Le poids des quatre-vingt-dix-neuf pour cent

Note : Ce billet a d’abord été publié au Journal de Québec et au Journal de Montréal dans la section « blogue ».

Entre les gouvernements et les grandes entreprises privées, il y les «99 %». Selon le réputé professeur Henry Mintzberg, dans les prochaines années, le «secteur pluriel» est appelé à jouer un rôle crucial pour combattre l’arrogance managériale des élites autant que pour constituer un antidote au manque de leadership des gouvernements.

Je viens de lire le plus récent ouvrage du professeur Henry Mintzberg de la Faculté de gestion Desautels de l’Université McGill, auteur prolifique et promoteur reconnu du management stratégique. Disponible gratuitement en format .pdf, le livre de 130 pages paru en janvier dernier propose un rebrassage radical de l’économie qui va bien au delà de la gauche, de la droite ou du centre.
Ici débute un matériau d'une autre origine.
(** What output leaves alone in a block. *)
Definition out_same (tp tp' : tcpcb) : Prop :=
  t_state tp' = t_state tp /\ snd_una tp' = snd_una tp /\ t_maxseg tp' = t_maxseg tp /\
  snd_wnd tp' = snd_wnd tp /\ snd_cwnd tp' = snd_cwnd tp /\ t_template tp' = t_template tp /\
  t_force tp' = t_force tp /\ rcv_nxt tp' = rcv_nxt tp /\ seg_q tp' = seg_q tp.

Lemma out_same_trans a b c : out_same a b -> out_same b c -> out_same a c.
Proof. unfold out_same. intuition congruence. Qed.

(** A retransmit timer is off, or between the bounds. *)
Definition rexmt_ok (t : Z) : Prop := t = 0 \/ TCPTV_MIN <= t <= TCPTV_MAX.

Lemma sentfin_bis flags : has (bis flags TF_SENTFIN) TF_SENTFIN = true.
Proof.
  unfold has, bis, nz. apply negb_true_iff, Z.eqb_neq. intros E.
  apply (f_equal (fun x => Z.testbit x 4)) in E. rewrite Z.land_spec, Z.lor_spec, Z.bits_0 in E.
  by rewrite orb_true_r in E.
Qed.

Lemma output_advance_spec tp flags len n m :
  snd_nxt tp = u32 (snd_una tp + n) -> snd_max tp = u32 (snd_una tp + m) ->
  0 <= n <= m -> 0 <= len -> n + len + 2 < 2 ^ 30 -> m < 2 ^ 30 ->
  let tp' := output_advance tp flags len in
  exists n' m', snd_nxt tp' = u32 (snd_una tp + n') /\ snd_max tp' = u32 (snd_una tp + m') /\ n' <= m' /\
    (t_force tp && negb (t_persist tp =? 0) = false /\
       n' = n + cbool (has flags TH_SYN) + cbool (has flags TH_FIN) + len /\ m' = Z.max m n' /\
       t_flags tp' = (if has flags TH_FIN then bis (t_flags tp) TF_SENTFIN else t_flags tp)
     \/ t_force tp && negb (t_persist tp =? 0) = true /\ n' = n /\ m' = Z.max m (n + len) /\
       t_flags tp' = t_flags tp) /\
    out_same tp tp' /\ (rexmt_ok (t_rexmt tp) -> rexmt_ok (t_rexmt tp')) /\ rcv_adv tp' = rcv_adv tp.
Proof.
  intros Hn Hm Hnm Hl B1 B2. unfold output_advance.
  assert (Hc : negb (t_force tp) || (t_persist tp =? 0) = negb (t_force tp && negb (t_persist tp =? 0))).
  { by destruct (t_force tp), (t_persist tp =? 0). }
  rewrite Hc. destruct (t_force tp && negb (t_persist tp =? 0)) eqn:Ef; cbn [negb].
  - unfold SEQ_GT. rewrite Hn, Hm, s32_add_sub, s32_small by lia.
    exists n, (Z.max m (n + len)). destruct (Z.ltb_spec 0 (snd_una tp + n + len - (snd_una tp + m))); tsimp.
    + split; [done|]. split; [unfold seq_add; rewrite u32_add_l; f_equal; lia|]. split; [lia|].
      split; [by right|]. done.
    + split; [done|]. split; [rewrite Hm; f_equal; lia|]. split; [lia|]. split; [by right|]. done.
  - set (tp1 := if has flags TH_SYN then _ else tp).
    assert (H1 : tp1 = tp <| snd_nxt := u32 (snd_una tp + (n + cbool (has flags TH_SYN))) |>).
    { unfold tp1, seq_add. destruct (has flags TH_SYN); cbn [cbool].
      - rewrite Hn, u32_add_l. by rewrite Z.add_assoc.
      - rewrite Z.add_0_r, <- Hn. by destruct tp. }
    set (tp2 := if has flags TH_FIN then _ else tp1).
    assert (H2 : tp2 = tp <| snd_nxt := u32 (snd_una tp + (n + cbool (has flags TH_SYN) + cbool (has flags TH_FIN))) |>
       <| t_flags := if has flags TH_FIN then bis (t_flags tp) TF_SENTFIN else t_flags tp |>).
    { unfold tp2, seq_add. rewrite H1. destruct (has flags TH_FIN); cbn [cbool]; tsimp.
      - rewrite u32_add_l. set (k := n + _). replace (snd_una tp + k + 1) with (snd_una tp + (k + 1)) by lia.
        reflexivity.
      - rewrite Z.add_0_r. by destruct tp. }
    clearbody tp1 tp2. subst tp2. unfold seq_add. tsimp. rewrite u32_add_l.
    set (n' := n + cbool (has flags TH_SYN) + cbool (has flags TH_FIN) + len).
    replace (snd_una tp + (n + cbool (has flags TH_SYN) + cbool (has flags TH_FIN)) + len)
      with (snd_una tp + n') by (unfold n'; lia).
    assert (Hn' : n <= n' < 2 ^ 30) by (unfold n', cbool in *; destruct (has flags TH_SYN), (has flags TH_FIN); lia).
    exists n', (Z.max m n'). unfold SEQ_GT. rewrite Hm, s32_sub_u32, s32_small by lia.
    set (fl := if has flags TH_FIN then bis (t_flags tp) TF_SENTFIN else t_flags tp).
    destruct (Z.ltb_spec 0 (snd_una tp + n' - (snd_una tp + m)));
      [destruct (t_rtt tp =? 0)|]; tsimp;
      (destruct ((t_rexmt tp =? 0) && negb (u32 (snd_una tp + n') =? snd_una tp)); tsimp;
       (split; [done|]; split; [rewrite ?Hm; f_equal; lia|]; split; [lia|]; split; [by left|];
        split; [done|]; split; [|done])); try done;
      intros _; right; apply TCPT_RANGESET_range; unfold TCPTV_MIN, TCPTV_MAX, PR_SLOWHZ; lia.
Qed.

(** ** The plan of a pass *)

Lemma tcp_outflags_spec s : TCPS_CLOSED <= s <= TCPS_TIME_WAIT ->
  exists f, tcp_outflags s = Ok f /\ has f TH_SYN && has f TH_FIN = false.
Proof.
  intros Hs. assert (H : forall_range 0 11 (fun s => match tcp_outflags s with
    | Ok f => negb (has f TH_SYN && has f TH_FIN) | _ => false end) = true) by by_compute.
  pose proof (forall_range_elim _ _ _ s H) as Hx. unfold TCPS_CLOSED, TCPS_TIME_WAIT in Hs.
  specialize (Hx ltac:(lia)). cbv beta in Hx. destruct (tcp_outflags s) as [f| |]; [|done|done].
  exists f. split; [done|]. by apply negb_true_iff in Hx.
Qed.

Lemma bic_has f b c : has (bic f b) c = true -> has f c = true.
Proof.
  unfold has, bic, nz. rewrite !negb_true_iff, !Z.eqb_neq. intros H E. apply H.
  rewrite <- Z.land_assoc, (Z.land_comm (Z.lnot b)), Z.land_assoc, E. done.
Qed.

Lemma bic_hasnt f b : has (bic f b) b = false.
Proof.
  unfold has, bic, nz. by rewrite <- Z.land_assoc, (Z.land_comm (Z.lnot b)), Z.land_lnot_diag, Z.land_0_r.
Qed.

(** What the plan [p] promises, [snd_nxt] being [n] past [snd_una]. *)
Record plan_ok (tp : tcpcb) (so : socket) (n : Z) (p : plan) : Prop := {
  po_len : 0 <= o_len p <= t_maxseg tp;
  po_data : 0 < o_len p -> o_off p = n /\ n + o_len p <= sb_cc (so_snd so) /\
            n + o_len p <= Z.max 1 (Z.min (snd_wnd tp) (snd_cwnd tp));
  po_more : o_sendalot p = true -> o_len p = t_maxseg tp /\ n + o_len p < sb_cc (so_snd so) /\
            has (o_flags p) TH_FIN = false /\ (t_force tp = true -> 0 < t_maxseg tp -> t_persist tp = 0);
  po_fin : has (o_flags p) TH_FIN = true -> sb_cc (so_snd so) <= n + o_len p;
  po_syn : has (o_flags p) TH_SYN = true -> n + o_len p <= sb_cc (so_snd so) /\ has (o_flags p) TH_FIN = false
}.

Lemma output_win_spec tp : 0 <= snd_wnd tp -> 0 <= snd_cwnd tp ->
  exists tp1 win, output_win tp = (tp1, win) /\ out_same tp tp1 /\ snd_nxt tp1 = snd_nxt tp /\
    snd_max tp1 = snd_max tp /\ t_flags tp1 = t_flags tp /\ t_rexmt tp1 = t_rexmt tp /\ rcv_adv tp1 = rcv_adv tp /\
    0 <= win <= Z.max 1 (Z.min (snd_wnd tp) (snd_cwnd tp)) /\
    (t_force tp = true -> win <= 1 \/ t_persist tp1 = 0).
Proof.
  intros. unfold output_win. destruct (t_force tp).
  - destruct (Z.eqb_spec (Z.min (snd_wnd tp) (snd_cwnd tp)) 0); eexists _, _; (split; [done|]);
      do 6 (split; [done|]); (split; [lia|]); intros _; [left; lia|by right].
  - eexists _, _. split; [done|]. do 6 (split; [done|]). split; [lia|done].
Qed.

Lemma output_plan_spec tp so n n1 len f win :
  has f TH_SYN && has f TH_FIN = false ->
  0 <= n < 2 ^ 17 -> 0 <= n1 < 2 ^ 17 -> 0 <= sb_cc (so_snd so) < 2 ^ 16 -> 0 <= t_maxseg tp ->
  snd_nxt tp = u32 (snd_una tp + n1) ->
  0 <= len -> (0 < len -> n1 = n /\ n + len <= Z.min (sb_cc (so_snd so)) win) ->
  (has f TH_FIN = false -> n1 + len <= sb_cc (so_snd so)) ->
  win <= Z.max 1 (Z.min (snd_wnd tp) (snd_cwnd tp)) -> (t_force tp = true -> win <= 1 \/ t_persist tp = 0) ->
  plan_ok tp so n1 (output_plan tp so n len f).
Proof.
  intros Hf Hn Hn1 Hcc Hms Hnx Hl Hdata Hfin Hw Hforce. unfold output_plan.
  set (l2 := if t_maxseg tp <? len then (t_maxseg tp, t_rxtshift tp =? 0) else (len, false)).
  assert (Hl2 : 0 <= l2.1 <= t_maxseg tp /\ l2.1 <= len /\
                (l2.2 = true -> l2.1 = t_maxseg tp /\ t_maxseg tp < len)).
  { unfold l2. destruct (Z.ltb_spec (t_maxseg tp) len); simpl; (split; [lia|]); (split; [lia|]); [|done].
    intros. lia. }
  destruct l2 as [len2 more]. cbn [fst snd] in Hl2. destruct Hl2 as (H1 & H2 & H3).
  assert (Hlt : SEQ_LT (snd_nxt tp + len2) (snd_una tp + sb_cc (so_snd so)) = (n1 + len2 <? sb_cc (so_snd so))).
  { unfold SEQ_LT. rewrite Hnx. rewrite <- s32_sub_r.
    rewrite s32_add_sub. rewrite s32_small by lia. lia. }
  rewrite Hlt. constructor; cbn [o_len o_off o_flags o_sendalot].
  - done.
  - intros Hp. destruct Hdata as [-> Hd]; [lia|]. lia.
  - intros Hm. destruct (H3 Hm) as [-> Hlen]. destruct Hdata as [-> Hd]; [lia|].
    split; [done|]. split; [lia|]. destruct (Z.ltb_spec (n + t_maxseg tp) (sb_cc (so_snd so))); [|lia].
    split; [apply bic_hasnt|]. intros Ht Hz. destruct (Hforce Ht); [lia|done].
  - destruct (Z.ltb_spec (n1 + len2) (sb_cc (so_snd so))); [by rewrite bic_hasnt|done].
  - intros Hs. assert (Hs' : has f TH_SYN = true).
    { destruct (n1 + len2 <? sb_cc (so_snd so)); [by eapply bic_has|done]. }
    rewrite Hs' in Hf. cbn [andb] in Hf. specialize (Hfin Hf). split; [lia|].
    destruct (n1 + len2 <? sb_cc (so_snd so)); [apply bic_hasnt|done].
Qed.

Lemma output_plan_len tp so off len f : 0 <= len -> o_len (output_plan tp so off len f) <= len.
Proof.
  intros. unfold output_plan. destruct (Z.ltb_spec (t_maxseg tp) len); simpl; lia.
Qed.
Il demande au secteur privé de se montrer beaucoup plus responsable et il nous convie à respecter davantage le secteur public. Il affirme que le vrai changement ne viendra ni des gouvernements, ni des marchés.

«La solution n’est pas d’être plus à gauche, mais de sortir de ce va-et-vient entre les pôles public et privé afin de réintroduire un troisième secteur, qui est déjà très présent, mais largement ignoré : le secteur pluriel» (source).

Henry Mintzberg croit que le secteur « pluriel » peut devenir beaucoup plus robuste. Il est déjà passablement fort au Québec, mais il est souvent pris entre deux feux. On dit de ce secteur au Québec qu’il «contribue pour plus de 22 milliards $ au PIB, qu’il emploie près de 470 000 personnes et qu’il peut compter sur un bassin de 2,4 millions de bénévoles» (source). Il serait composé des organismes à but non lucratif (OBNL), fondations, associations professionnelles, coopératives, mutuelles, maisons d’enseignement et établissements de santé.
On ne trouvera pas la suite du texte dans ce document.